TASK REQUIREMENTS: From the data that follows, print exactly the lines starting at the one containing "- split; [auto" and ending at the one containing "step w (mkWorld f' w.(w_pending)"; include both of them and nothing more.

RECORDS SHOWN:
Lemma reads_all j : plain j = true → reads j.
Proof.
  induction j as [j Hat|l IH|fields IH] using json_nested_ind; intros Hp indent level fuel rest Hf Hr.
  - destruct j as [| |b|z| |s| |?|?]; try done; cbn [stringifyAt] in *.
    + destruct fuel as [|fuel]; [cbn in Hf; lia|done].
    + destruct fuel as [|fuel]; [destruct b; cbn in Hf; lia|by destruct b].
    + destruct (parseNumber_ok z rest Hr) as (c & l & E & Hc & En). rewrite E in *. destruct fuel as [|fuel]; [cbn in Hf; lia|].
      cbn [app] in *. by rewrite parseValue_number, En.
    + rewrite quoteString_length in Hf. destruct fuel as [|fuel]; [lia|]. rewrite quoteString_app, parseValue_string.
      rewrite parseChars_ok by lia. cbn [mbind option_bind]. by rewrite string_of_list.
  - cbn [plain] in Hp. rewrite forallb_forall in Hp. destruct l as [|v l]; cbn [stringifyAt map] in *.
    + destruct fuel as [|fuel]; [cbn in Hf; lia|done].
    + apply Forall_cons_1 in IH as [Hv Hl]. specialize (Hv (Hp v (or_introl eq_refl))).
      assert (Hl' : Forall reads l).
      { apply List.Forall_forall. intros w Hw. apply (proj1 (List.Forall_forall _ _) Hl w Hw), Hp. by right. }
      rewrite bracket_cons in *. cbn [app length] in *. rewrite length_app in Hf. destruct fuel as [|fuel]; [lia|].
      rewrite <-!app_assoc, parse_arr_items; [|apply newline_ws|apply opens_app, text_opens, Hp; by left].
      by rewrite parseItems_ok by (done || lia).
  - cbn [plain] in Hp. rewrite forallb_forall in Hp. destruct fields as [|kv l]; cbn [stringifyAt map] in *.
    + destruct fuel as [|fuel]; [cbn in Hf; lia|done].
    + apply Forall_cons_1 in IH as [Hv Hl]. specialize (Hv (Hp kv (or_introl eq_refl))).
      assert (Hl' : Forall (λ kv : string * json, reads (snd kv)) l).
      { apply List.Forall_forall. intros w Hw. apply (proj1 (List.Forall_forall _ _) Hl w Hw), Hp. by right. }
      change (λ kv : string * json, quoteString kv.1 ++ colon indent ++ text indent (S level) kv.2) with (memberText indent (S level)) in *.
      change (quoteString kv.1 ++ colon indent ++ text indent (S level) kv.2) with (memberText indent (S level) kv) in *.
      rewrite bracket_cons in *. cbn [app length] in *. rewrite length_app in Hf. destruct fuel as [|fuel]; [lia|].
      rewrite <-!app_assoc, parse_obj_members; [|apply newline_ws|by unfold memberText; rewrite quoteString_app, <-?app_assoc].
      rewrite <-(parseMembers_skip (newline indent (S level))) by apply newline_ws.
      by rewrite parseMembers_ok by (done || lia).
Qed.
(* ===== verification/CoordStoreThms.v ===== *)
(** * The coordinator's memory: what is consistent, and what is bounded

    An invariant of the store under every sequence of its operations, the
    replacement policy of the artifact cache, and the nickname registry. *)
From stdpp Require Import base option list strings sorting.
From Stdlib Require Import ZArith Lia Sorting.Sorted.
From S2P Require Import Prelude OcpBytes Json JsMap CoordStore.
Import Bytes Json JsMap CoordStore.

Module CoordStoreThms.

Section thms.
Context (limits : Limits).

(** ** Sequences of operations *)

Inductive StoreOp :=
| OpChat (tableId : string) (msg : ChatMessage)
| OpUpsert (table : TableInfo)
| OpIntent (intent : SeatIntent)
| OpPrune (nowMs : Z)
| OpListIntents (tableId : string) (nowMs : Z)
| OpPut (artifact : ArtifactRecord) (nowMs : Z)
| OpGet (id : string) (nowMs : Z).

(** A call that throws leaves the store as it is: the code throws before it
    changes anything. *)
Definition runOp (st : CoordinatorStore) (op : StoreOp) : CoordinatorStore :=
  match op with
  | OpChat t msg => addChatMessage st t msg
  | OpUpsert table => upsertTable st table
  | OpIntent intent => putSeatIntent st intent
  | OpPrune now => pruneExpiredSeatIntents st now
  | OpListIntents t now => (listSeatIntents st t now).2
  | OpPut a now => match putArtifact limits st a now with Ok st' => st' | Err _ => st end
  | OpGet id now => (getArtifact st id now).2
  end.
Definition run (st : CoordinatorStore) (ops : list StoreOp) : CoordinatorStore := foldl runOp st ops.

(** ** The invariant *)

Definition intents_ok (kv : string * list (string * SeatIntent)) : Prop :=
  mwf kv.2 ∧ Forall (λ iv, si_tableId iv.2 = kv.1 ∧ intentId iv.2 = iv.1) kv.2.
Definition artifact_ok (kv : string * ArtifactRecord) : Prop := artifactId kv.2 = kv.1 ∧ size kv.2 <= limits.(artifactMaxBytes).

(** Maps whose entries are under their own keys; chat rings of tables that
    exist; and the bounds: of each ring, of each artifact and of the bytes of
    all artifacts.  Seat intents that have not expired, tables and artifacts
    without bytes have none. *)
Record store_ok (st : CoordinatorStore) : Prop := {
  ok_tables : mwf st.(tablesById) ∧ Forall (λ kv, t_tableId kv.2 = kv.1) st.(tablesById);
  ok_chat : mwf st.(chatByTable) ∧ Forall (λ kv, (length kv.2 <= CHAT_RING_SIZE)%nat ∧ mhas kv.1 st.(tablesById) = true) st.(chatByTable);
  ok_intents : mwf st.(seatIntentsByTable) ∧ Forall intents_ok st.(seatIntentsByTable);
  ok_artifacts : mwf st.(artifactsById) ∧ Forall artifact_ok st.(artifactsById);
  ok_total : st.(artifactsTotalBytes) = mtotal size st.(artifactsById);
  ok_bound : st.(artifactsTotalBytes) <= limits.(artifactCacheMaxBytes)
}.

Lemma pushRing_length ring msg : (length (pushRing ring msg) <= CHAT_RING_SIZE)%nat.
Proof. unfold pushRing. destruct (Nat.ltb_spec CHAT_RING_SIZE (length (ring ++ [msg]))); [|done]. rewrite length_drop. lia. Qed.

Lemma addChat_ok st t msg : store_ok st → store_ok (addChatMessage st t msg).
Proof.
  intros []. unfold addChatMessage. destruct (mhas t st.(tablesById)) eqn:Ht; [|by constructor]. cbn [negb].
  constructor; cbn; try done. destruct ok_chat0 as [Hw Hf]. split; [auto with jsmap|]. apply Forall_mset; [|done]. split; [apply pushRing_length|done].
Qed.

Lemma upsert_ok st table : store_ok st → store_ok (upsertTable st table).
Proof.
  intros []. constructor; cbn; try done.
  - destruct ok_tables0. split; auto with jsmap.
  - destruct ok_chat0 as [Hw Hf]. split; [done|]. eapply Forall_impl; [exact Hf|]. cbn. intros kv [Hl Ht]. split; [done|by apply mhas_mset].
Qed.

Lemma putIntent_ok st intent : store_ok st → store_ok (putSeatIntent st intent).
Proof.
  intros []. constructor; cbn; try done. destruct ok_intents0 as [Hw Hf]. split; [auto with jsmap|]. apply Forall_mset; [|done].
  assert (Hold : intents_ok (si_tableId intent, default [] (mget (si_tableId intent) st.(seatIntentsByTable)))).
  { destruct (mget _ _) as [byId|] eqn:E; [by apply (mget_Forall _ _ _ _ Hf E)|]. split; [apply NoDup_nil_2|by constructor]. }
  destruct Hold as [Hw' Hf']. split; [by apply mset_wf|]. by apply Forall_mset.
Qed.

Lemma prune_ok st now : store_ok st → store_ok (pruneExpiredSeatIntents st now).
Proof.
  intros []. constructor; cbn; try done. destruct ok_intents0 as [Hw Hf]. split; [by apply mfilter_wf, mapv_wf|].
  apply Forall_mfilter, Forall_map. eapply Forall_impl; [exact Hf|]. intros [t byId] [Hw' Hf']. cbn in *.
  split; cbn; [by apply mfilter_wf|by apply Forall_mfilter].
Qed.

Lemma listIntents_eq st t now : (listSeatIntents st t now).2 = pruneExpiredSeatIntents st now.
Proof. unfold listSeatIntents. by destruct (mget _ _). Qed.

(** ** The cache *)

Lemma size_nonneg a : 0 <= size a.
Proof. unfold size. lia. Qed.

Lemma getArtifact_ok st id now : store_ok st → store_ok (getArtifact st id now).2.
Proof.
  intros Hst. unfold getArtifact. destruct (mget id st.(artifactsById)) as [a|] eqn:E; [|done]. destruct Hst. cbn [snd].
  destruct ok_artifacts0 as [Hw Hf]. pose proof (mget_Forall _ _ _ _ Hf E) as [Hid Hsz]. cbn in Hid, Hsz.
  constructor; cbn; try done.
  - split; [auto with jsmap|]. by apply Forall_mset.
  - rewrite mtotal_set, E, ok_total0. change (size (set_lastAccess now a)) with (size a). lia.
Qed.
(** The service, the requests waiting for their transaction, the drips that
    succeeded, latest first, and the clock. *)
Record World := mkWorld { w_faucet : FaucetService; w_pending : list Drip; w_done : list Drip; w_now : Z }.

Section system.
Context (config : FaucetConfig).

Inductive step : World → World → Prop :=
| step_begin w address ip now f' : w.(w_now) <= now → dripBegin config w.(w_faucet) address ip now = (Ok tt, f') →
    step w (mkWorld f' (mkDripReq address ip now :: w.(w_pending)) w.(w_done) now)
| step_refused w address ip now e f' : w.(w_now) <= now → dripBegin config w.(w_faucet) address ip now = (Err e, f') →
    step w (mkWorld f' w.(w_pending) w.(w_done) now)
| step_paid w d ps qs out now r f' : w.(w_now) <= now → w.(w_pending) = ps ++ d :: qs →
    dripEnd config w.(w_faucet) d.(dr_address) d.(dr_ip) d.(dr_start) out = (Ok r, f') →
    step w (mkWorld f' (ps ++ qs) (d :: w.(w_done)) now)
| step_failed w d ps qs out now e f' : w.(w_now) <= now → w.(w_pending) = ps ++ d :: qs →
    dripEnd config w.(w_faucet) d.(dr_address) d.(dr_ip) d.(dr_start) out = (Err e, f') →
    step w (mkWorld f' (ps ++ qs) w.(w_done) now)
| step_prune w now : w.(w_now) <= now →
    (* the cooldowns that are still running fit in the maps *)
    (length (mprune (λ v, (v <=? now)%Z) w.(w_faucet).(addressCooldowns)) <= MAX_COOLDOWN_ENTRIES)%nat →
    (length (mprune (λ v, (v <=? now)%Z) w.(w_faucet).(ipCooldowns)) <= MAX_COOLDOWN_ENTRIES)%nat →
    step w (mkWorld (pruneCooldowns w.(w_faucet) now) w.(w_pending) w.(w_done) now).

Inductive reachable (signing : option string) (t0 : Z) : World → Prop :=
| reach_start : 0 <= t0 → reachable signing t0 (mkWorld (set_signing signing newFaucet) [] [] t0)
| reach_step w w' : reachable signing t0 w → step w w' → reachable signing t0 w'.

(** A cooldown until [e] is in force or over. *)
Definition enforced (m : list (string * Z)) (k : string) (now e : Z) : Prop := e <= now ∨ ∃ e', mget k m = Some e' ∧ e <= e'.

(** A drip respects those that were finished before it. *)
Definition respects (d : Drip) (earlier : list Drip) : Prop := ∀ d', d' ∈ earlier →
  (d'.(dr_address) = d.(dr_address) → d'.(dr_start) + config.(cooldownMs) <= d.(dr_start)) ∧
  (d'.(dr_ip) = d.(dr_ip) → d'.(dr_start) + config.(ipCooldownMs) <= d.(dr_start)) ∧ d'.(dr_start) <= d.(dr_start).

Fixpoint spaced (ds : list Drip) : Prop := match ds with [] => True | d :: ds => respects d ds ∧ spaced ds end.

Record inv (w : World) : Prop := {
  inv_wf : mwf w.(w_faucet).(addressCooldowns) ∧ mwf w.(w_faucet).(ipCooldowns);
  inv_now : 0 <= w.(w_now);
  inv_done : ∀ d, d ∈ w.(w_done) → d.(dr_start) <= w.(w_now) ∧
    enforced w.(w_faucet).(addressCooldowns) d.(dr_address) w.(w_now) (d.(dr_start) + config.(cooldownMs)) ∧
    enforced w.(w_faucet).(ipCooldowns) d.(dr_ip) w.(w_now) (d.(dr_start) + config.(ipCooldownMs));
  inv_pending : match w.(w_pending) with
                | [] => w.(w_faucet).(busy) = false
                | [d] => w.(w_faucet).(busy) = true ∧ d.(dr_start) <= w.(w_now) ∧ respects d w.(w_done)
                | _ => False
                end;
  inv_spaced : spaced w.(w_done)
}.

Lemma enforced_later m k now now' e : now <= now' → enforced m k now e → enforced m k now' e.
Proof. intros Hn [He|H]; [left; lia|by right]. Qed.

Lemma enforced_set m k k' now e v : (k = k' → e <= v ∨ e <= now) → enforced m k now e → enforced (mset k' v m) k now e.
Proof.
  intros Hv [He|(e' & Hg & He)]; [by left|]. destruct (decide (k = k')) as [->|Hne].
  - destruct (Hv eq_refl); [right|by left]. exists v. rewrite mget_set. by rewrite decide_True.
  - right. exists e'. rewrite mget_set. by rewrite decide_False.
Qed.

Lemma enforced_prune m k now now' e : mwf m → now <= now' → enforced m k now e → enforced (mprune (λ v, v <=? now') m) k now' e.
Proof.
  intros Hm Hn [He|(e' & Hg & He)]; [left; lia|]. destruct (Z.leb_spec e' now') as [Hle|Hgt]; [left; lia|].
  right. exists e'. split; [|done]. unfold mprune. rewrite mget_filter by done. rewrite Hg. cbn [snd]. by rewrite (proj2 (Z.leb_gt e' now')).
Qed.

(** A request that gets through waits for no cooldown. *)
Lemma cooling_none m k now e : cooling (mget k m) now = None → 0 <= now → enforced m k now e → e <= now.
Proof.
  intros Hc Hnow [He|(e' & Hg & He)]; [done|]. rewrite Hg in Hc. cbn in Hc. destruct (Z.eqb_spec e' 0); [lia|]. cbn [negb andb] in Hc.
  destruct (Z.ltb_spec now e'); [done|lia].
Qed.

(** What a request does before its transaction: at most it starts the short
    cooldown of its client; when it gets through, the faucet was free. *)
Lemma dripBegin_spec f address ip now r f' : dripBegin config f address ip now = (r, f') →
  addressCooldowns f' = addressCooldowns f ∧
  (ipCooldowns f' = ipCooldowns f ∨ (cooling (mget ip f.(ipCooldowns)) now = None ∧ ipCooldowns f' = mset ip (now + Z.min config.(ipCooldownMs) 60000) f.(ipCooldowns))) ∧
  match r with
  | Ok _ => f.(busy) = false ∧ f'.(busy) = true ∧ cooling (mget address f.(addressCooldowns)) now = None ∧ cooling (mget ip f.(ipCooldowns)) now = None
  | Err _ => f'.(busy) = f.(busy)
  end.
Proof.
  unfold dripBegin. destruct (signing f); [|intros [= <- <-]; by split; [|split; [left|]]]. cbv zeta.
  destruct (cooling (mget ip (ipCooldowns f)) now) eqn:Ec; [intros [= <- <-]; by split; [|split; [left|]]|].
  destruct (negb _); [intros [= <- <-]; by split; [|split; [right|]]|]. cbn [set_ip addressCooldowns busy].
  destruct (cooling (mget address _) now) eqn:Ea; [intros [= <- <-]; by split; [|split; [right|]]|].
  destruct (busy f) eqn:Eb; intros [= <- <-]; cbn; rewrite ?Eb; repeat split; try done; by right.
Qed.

TASK ANSWER:
  - split; [auto with jsmap|]. by apply Forall_mset.
  - rewrite mtotal_set, E, ok_total0. change (size (set_lastAccess now a)) with (size a). lia.
Qed.
(** The service, the requests waiting for their transaction, the drips that
    succeeded, latest first, and the clock. *)
Record World := mkWorld { w_faucet : FaucetService; w_pending : list Drip; w_done : list Drip; w_now : Z }.

Section system.
Context (config : FaucetConfig).

Inductive step : World → World → Prop :=
| step_begin w address ip now f' : w.(w_now) <= now → dripBegin config w.(w_faucet) address ip now = (Ok tt, f') →
    step w (mkWorld f' (mkDripReq address ip now :: w.(w_pending)) w.(w_done) now)
| step_refused w address ip now e f' : w.(w_now) <= now → dripBegin config w.(w_faucet) address ip now = (Err e, f') →
    step w (mkWorld f' w.(w_pending) w.(w_done) now)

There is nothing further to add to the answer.